Held in Gurgaon, the event began with the International Doctoral & Early-Career Academics Consortium and will culminate in the 2nd ICCMRO International Conference 2026. The programme brings together doctoral researchers, journal editors, faculty members and industry representatives to examine regenerative business models, ESG-oriented governance, and the evolving responsibilities of management education.
The opening remarks were delivered by faculty members Prof. Tanuja Sharma and Prof. Ritu Srivastava, followed by an address from Arvind Sahay. He argued that management research must influence real-world decision-making rather than remain confined to academic discourse. Research, he said, should interrogate how value is created and governed, and contribute frameworks that shape enterprise behaviour in practice.
He also echoed Gandhian ideas of trusteeship, calling for business managers to see themselves as custodians who pursue moral capitalism and long-term societal welfare instead of profit maximisation alone. Through platforms such as the consortium and ICCMRO, he emphasised, the aim is to strengthen scholarly rigour while supporting research that informs ethical and environmentally aligned management.

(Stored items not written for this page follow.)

(** [X21] The metadata of a generated block is consistent along the block:
    the trial at index [i] has [trialNumber = i + 1], its [meta.task] is the
    [task_1] of its SE parameters, its paradigm is the block's; the first
    trial has transition 'First' and no previous congruency; every later
    trial has transition 'Repeat' when its task is strictly equal to the
    previous trial's task and 'Switch' otherwise, and its previous
    congruency is the previous trial's congruency. *)
Theorem block_metadata_consistent (blockConfig : BlockConfig.t)
    (numTrials : Z) (r : rng) (trials : list Trial) (r' : rng) :
  generateBlockTrials blockConfig numTrials r = Ok (trials, r') →
  ∀ i t, trials !! i = Some t →
    Meta.trialNumber (meta t) = num (Z.of_nat i + 1)
    ∧ get (seParams t) "task_1" = Meta.task (meta t)
    ∧ Meta.paradigm (meta t) = VStr (BlockConfig.paradigm blockConfig)
    ∧ (i = 0%nat →
       Meta.transitionType (meta t) = VStr "First"
       ∧ Meta.previousCongruency (meta t) = VNull)
    ∧ (∀ j t0, i = S j → trials !! j = Some t0 →
       Meta.transitionType (meta t)
       = (if js_seq (Meta.task (meta t)) (Meta.task (meta t0))
          then VStr "Repeat" else VStr "Switch")
       ∧ Meta.previousCongruency (meta t) = Meta.congruency (meta t0)).
Proof.
  unfold generateBlockTrials.
  intros (ts & r1 & Hts & (cs & r2 & Hcs & Hloop)%bind_Ok)%bind_Ok.
  assert (Z.to_nat numTrials ≤ length ts)%nat as Hlen.
  { destruct (bool_decide _); by eapply generateTaskSequence_long. }
  eapply (trialLoop_indexed _ _ _ _ (λ j t, _)) in Hloop as [Hn Hall];
    [|intros j rj t rj' H; exact (assembleTrial_meta _ _ _ _ _ _ _ _ H)
     |done|done].
  intros i t Hi.
  destruct (Hall i t Hi) as (H1 & H2 & H3 & H4 & H5 & H6 & H7).
  apply lookup_lt_Some in Hi as Hi'.
  destruct (lookup_lt_is_Some_2 ts i) as [task Htask]; [lia|].
  split_and!; [done..| |].
  - intros ->. split; [|done]. rewrite H5. unfold classifyTransitions.
    apply arr_get_lookup. by rewrite list_lookup_imap, Htask.
  - intros j t0 -> Hj.
    destruct (Hall j t0 Hj) as (_ & _ & _ & H4' & _ & H6' & _).
    destruct (lookup_lt_is_Some_2 ts j) as [task0 Htask0]; [lia|].
    split.
    + rewrite H5, H4, H4'.
      rewrite (arr_get_lookup _ _ _ Htask), (arr_get_lookup _ _ _ Htask0).
      unfold classifyTransitions. apply arr_get_lookup.
      rewrite list_lookup_imap, Htask. simpl.
      replace (Z.of_nat (S j) - 1)%Z with (Z.of_nat j) by lia.
      by rewrite (arr_get_lookup _ _ _ Htask0).
    + rewrite H7, H6', bool_decide_eq_true_2 by lia.
      by replace (Z.of_nat (S j) - 1)%Z with (Z.of_nat j) by lia.
Qed.

Lemma block_metadata_consistent_witness :
  ∃ trials r',
    generateBlockTrials pureConfig 3 cycle_rng = Ok (trials, r')
    ∧ ∀ i t, trials !! i = Some t →
             Meta.trialNumber (meta t) = num (Z.of_nat i + 1)
             ∧ Meta.paradigm (meta t) = VStr "single-task".
Proof.
  destruct (returns_generateBlockTrials pureConfig 3) with (r := cycle_rng)
    as (trials & r' & E).
  { split_and!; [by left|by left|done]. }
  exists trials, r'. split; [done|]. intros i t Hi.
  by destruct (block_metadata_consistent pureConfig 3 cycle_rng trials r' E
                 i t Hi) as (H1 & _ & H3 & _).
Defined.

Keynotes offered varied perspectives. Anil Gupta highlighted grassroots innovation and community-driven approaches to regeneration. Karen Maas examined evolving sustainability reporting frameworks and the methodological challenges of ESG measurement.
A panel on business ethics brought together Abhishek Chandra and Harry Van Buren, who discussed governance norms and whether academic research can meaningfully guide corporate sustainability practice.

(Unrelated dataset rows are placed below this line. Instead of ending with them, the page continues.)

Lemma admin_update_is_read_back_witness :
  let w1 := snd (serve (whatsapp_webhook Sample.calm
                          (post_json [] (Sample.envelope "27820000001"
                             "adminupdate CS CS101 2025-03-01 10:00 Dr Smith")))
                       Sample.start) in
  log (snd (serve (whatsapp_webhook Sample.calm
                     (post_json [] (Sample.envelope "27820000002" "CS101"))) w1))
  = (log w1 ++
     [Got "admins/27820000002"; Got "students/27820000002"; Got "classes/CS";
      Sent (VStr "27820000002")
           (course_reply Sample.calm "CS101" (VStr "2025-03-01") (VStr "10:00")
                         (VStr "Dr Smith"))])%list.
Proof.
  exact (proj2
           (admin_update_is_read_back Sample.calm [] []
              (Sample.envelope "27820000001"
                 "adminupdate CS CS101 2025-03-01 10:00 Dr Smith")
              (Sample.envelope "27820000002" "CS101")
              (VStr "27820000001") (VStr "27820000002")
              "adminupdate CS CS101 2025-03-01 10:00 Dr Smith" "CS101" Sample.start
              "adminupdate" "CS" "CS101" "2025-03-01" "10:00" ["Dr"; "Smith"]
              (envelope_carries _ _) eq_refl eq_refl eq_refl eq_refl eq_refl
              (fun _ => eq_refl) (envelope_carries _ _) eq_refl eq_refl
              eq_refl eq_refl eq_refl)).
Defined.

(** ** What a message can write *)

Lemma keeps_next_class_query_own (allowed : effect -> Prop) (E : env)
      (Q : response -> Prop) (from_number : value) :
  (forall p, allowed (Got p)) ->
  (forall to message, allowed (Sent to message)) ->
  allowed (Wrote ("students/" ++ fmt E from_number) default_registration) ->
  Q ok200 ->
  keeps allowed Q (next_class_query E from_number).
Proof.
  intros Hget Hsend Hset HQ.
  intros w. rewrite next_class_query_parts. revert w.
  change (keeps allowed Q
            (dept <- get_department E from_number ;;
             (if is_SE dept
              then db_set E ("students/" ++ fmt E from_number) default_registration
              else ret tt) ;;
             next_class_reply E from_number)).
  apply keeps_bind; [ apply keeps_get_department; intros; apply Hget | intros dept ].
  apply keeps_bind; [ | intros _ ].
  - destruct (is_SE dept); [ now apply keeps_db_set | apply keeps_ret ].
  - apply keeps_next_class_reply; auto.
Qed.

Lemma lookup_update_apart (p : list string) :
  forall q v s, apart p q = true ->
                Store.lookup p (Store.update q v s) = Store.lookup p s.
Proof.
  induction p as [ | a p IH ]; intros [ | b q ] v s Hapart; try discriminate.
  cbn [apart] in Hapart. destruct (String.eqb_spec a b) as [-> | Hne].
  - cbn [Store.update Store.lookup Store.child]. unfold Dict.get_default at 1.
    rewrite dict_get_set_same. now apply IH.
  - now apply lookup_other_root.
Qed.

(** Writes that spare a path leave the document at that path as it was. *)
Lemma replay_spares (q : list string) (new : list effect) :
  forall s, Forall (spares q) new -> Store.lookup q (replay new s) = Store.lookup q s.
Proof.
  induction new as [ | e new IH ]; intros s Hall; [ reflexivity | ].
  inversion Hall as [ | e' new' He Hnew ]; subst.
  cbn [replay fold_left]. fold (replay new).
  destruct e as [ p | p v | to message | text ]; try (now apply IH).
  change (fold_left _ new ?x) with (replay new x).
  rewrite (IH _ Hnew). now apply lookup_update_apart.
Qed.

(** X11: whatever a message says and whichever calls fail, the database
    after its handling is the database before with the writes of the log
    replayed, and the only writes are the default registration
    [{department: 'SE'}] at the path [students/<sender>] and, for a sender
    whose flag in [admins/] is [True], writes at paths that begin with
    [classes/].  So no message changes anything under [admins/]; a sender
    who is not an admin changes nothing under [classes/]; and a sender whose
    id is one segment of a path (not empty, without '/') changes the record of
    no other student.  (For a sender id that is empty or has a '/' in it,
    [students/<sender>] names the node of all students or a place inside
    another record: see [empty_sender_replaces_students].) *)
Theorem message_writes_are_confined (E : env) (query : list (string * string))
        (data from_number : value) (raw : string) (w : world) :
  carries data from_number raw ->
  let out := snd (serve (whatsapp_webhook E (post_json query data)) w) in
  let admin := is_True (admin_flag E from_number (db w)) in
  (exists new,
      log out = (log w ++ new)%list /\
      Forall (sender_write E from_number admin) new /\
      db out = replay new (db w)) /\
  (forall q,
      Store.lookup ("admins" :: q) (db out) = Store.lookup ("admins" :: q) (db w)) /\
  (admin = false ->
   forall q,
     Store.lookup ("classes" :: q) (db out) = Store.lookup ("classes" :: q) (db w)) /\
  (segment (fmt E from_number) = true ->
   forall other q,
     other <> fmt E from_number ->
     Store.lookup ("students" :: other :: q) (db out)
     = Store.lookup ("students" :: other :: q) (db w)).
Proof.
  intros Hcarries out admin.
  assert (Hnew : exists new,
             log out = (log w ++ new)%list /\
             Forall (sender_write E from_number admin) new /\
             db out = replay new (db w)).
  { subst out.
    rewrite serve_world, (webhook_on_message E query _ _ _ w Hcarries).
    destruct (fault E (clock w)) eqn:H0.
    - rewrite dispatch_admin_lookup_fails by assumption.
      exists []. cbn [snd tick log db]. rewrite app_nil_r. repeat split. constructor.
    - rewrite dispatch_run by assumption. rewrite wrapped_world. fold admin.
      assert (K : keeps (sender_write E from_number admin) (fun _ : response => True)
                        (route E from_number (Str.strip raw) admin)).
      { assert (Hrest : keeps (sender_write E from_number admin)
                          (fun _ : response => True)
                          (if Str.mem (lower E (Str.strip raw))
                                      ["next class"; "when is my next class?"]
                           then next_class_query E from_number
                           else if (lower E (Str.strip raw) =? "my courses")%string
                                then my_courses E from_number
                                else course_or_assistant E from_number (Str.strip raw))).
        { destruct (Str.mem (lower E (Str.strip raw))
                            ["next class"; "when is my next class?"]).
          - apply keeps_next_class_query_own; try (intros; exact I). left. now split.
          - destruct (lower E (Str.strip raw) =? "my courses")%string.
            + apply keeps_my_courses; intros; exact I.
            + apply keeps_course_or_assistant; intros; exact I. }
        unfold route.
        destruct (Str.startswith "adminupdate" (lower E (Str.strip raw))); cbn [andb];
          [ | exact Hrest ].
        destruct admin; cbn [andb]; [ | exact Hrest ].
        apply keeps_admin_update; try (intros; exact I).
        intros x v. right. split; [ reflexivity | ]. now exists x. }
      destruct (K (record (Got ("admins/" ++ fmt E from_number)) w))
        as [(new & Hlog & Hall & Hdb) _].
      exists (Got ("admins/" ++ fmt E from_number) :: new). split; [ | split ].
      + rewrite Hlog. cbn [log record tick]. now rewrite <- app_assoc.
      + constructor; [ exact I | assumption ].
      + exact Hdb. }
  split; [ exact Hnew | ].
  destruct Hnew as (new & _ & Hall & ->).
  split; [ | split ].
  - intros q. apply replay_spares.
    apply (Forall_impl _ (P := sender_write E from_number admin)); [ | exact Hall ].
    intros [ p | p v | to message | text ] H; try exact I.
    destruct H as [[-> _] | [_ (x & ->)]]; reflexivity.
  - intros Hadmin q. apply replay_spares.
    apply (Forall_impl _ (P := sender_write E from_number admin)); [ | exact Hall ].
    intros [ p | p v | to message | text ] H; try exact I.
    destruct H as [[-> _] | [Habs _]]; [ reflexivity | congruence ].
  - intros Hseg other q Hne. apply replay_spares.
    apply (Forall_impl _ (P := sender_write E from_number admin)); [ | exact Hall ].
    intros [ p | p v | to message | text ] H; try exact I.
    destruct H as [[-> _] | [_ (x & ->)]]; [ | reflexivity ].
    unfold spares. rewrite segments_students, (segments_of_segment _ Hseg).
    cbn [apart]. change ("students" =? "students")%string with true. cbv iota.
    now destruct (String.eqb_spec other (fmt E from_number)).
Qed.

Prof. Sharma, Chairperson of CERO at MDI Gurgaon, noted that sustainability scholarship is moving beyond checklists toward deeper inquiry into systems, governance and long-term value creation. Academic spaces such as doctoral consortia, she said, play a key role in testing ideas and strengthening methodological depth.

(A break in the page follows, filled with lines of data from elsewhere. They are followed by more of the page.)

(** * tooie-shelf: icon resolution, extraction, caching and rendering

    A shallow embedding of the Go sources of tooie-shelf
    (internal/sys/android.go, internal/graphics/apk_extract.go,
    internal/graphics/sixel.go, internal/config/config.go and the
    loader of package config, internal/app/model.go,
    internal/app/update.go) together with the properties the
    specification states about them and further properties of the
    code.

    Conventions.
    - Go [int] is a 64-bit two's complement integer: a [Z] kept in range
      by [Go.wrap] after every arithmetic operation.
    - A Go [string] is a sequence of bytes: a Rocq [string].
    - Go maps are [gmap]s; a map that is ranged over takes its iteration
      order as an argument, since Go leaves that order unspecified.
    - Calls that leave the process (pm, aapt2, rish, the file system, the
      clock) are inputs of the functions that make them.
    - A result of type [option] is [None] where the Go code panics:
      an index out of range, a division by zero, an image whose pixel
      buffer has no length that fits an int.  Running out of memory is
      not modelled.
    - Debug logging (logDebug, logIconExtraction) has no effect on any
      result and is left out. *)

From Stdlib Require Import ZArith Lia Bool Ascii String List.
From Stdlib Require Import DecimalString DecimalZ.
From Stdlib Require Import PrimFloat FloatOps SpecFloat FloatAxioms Uint63.
From stdpp Require Import gmap strings list.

Participants throughout the programme are engaging in sessions on research design, community-engaged scholarship and publication strategy, alongside masterclasses aimed at sharpening theoretical framing. These exchanges will lead into the ICCMRO conference, featuring paper presentations and plenaries on stakeholder accountability, climate disclosures and governance across sectors.
The event reflects a larger movement within management research: shifting from sustainability as compliance to a more fundamental interrogation of how enterprises can be designed to generate enduring economic, social and ecological value.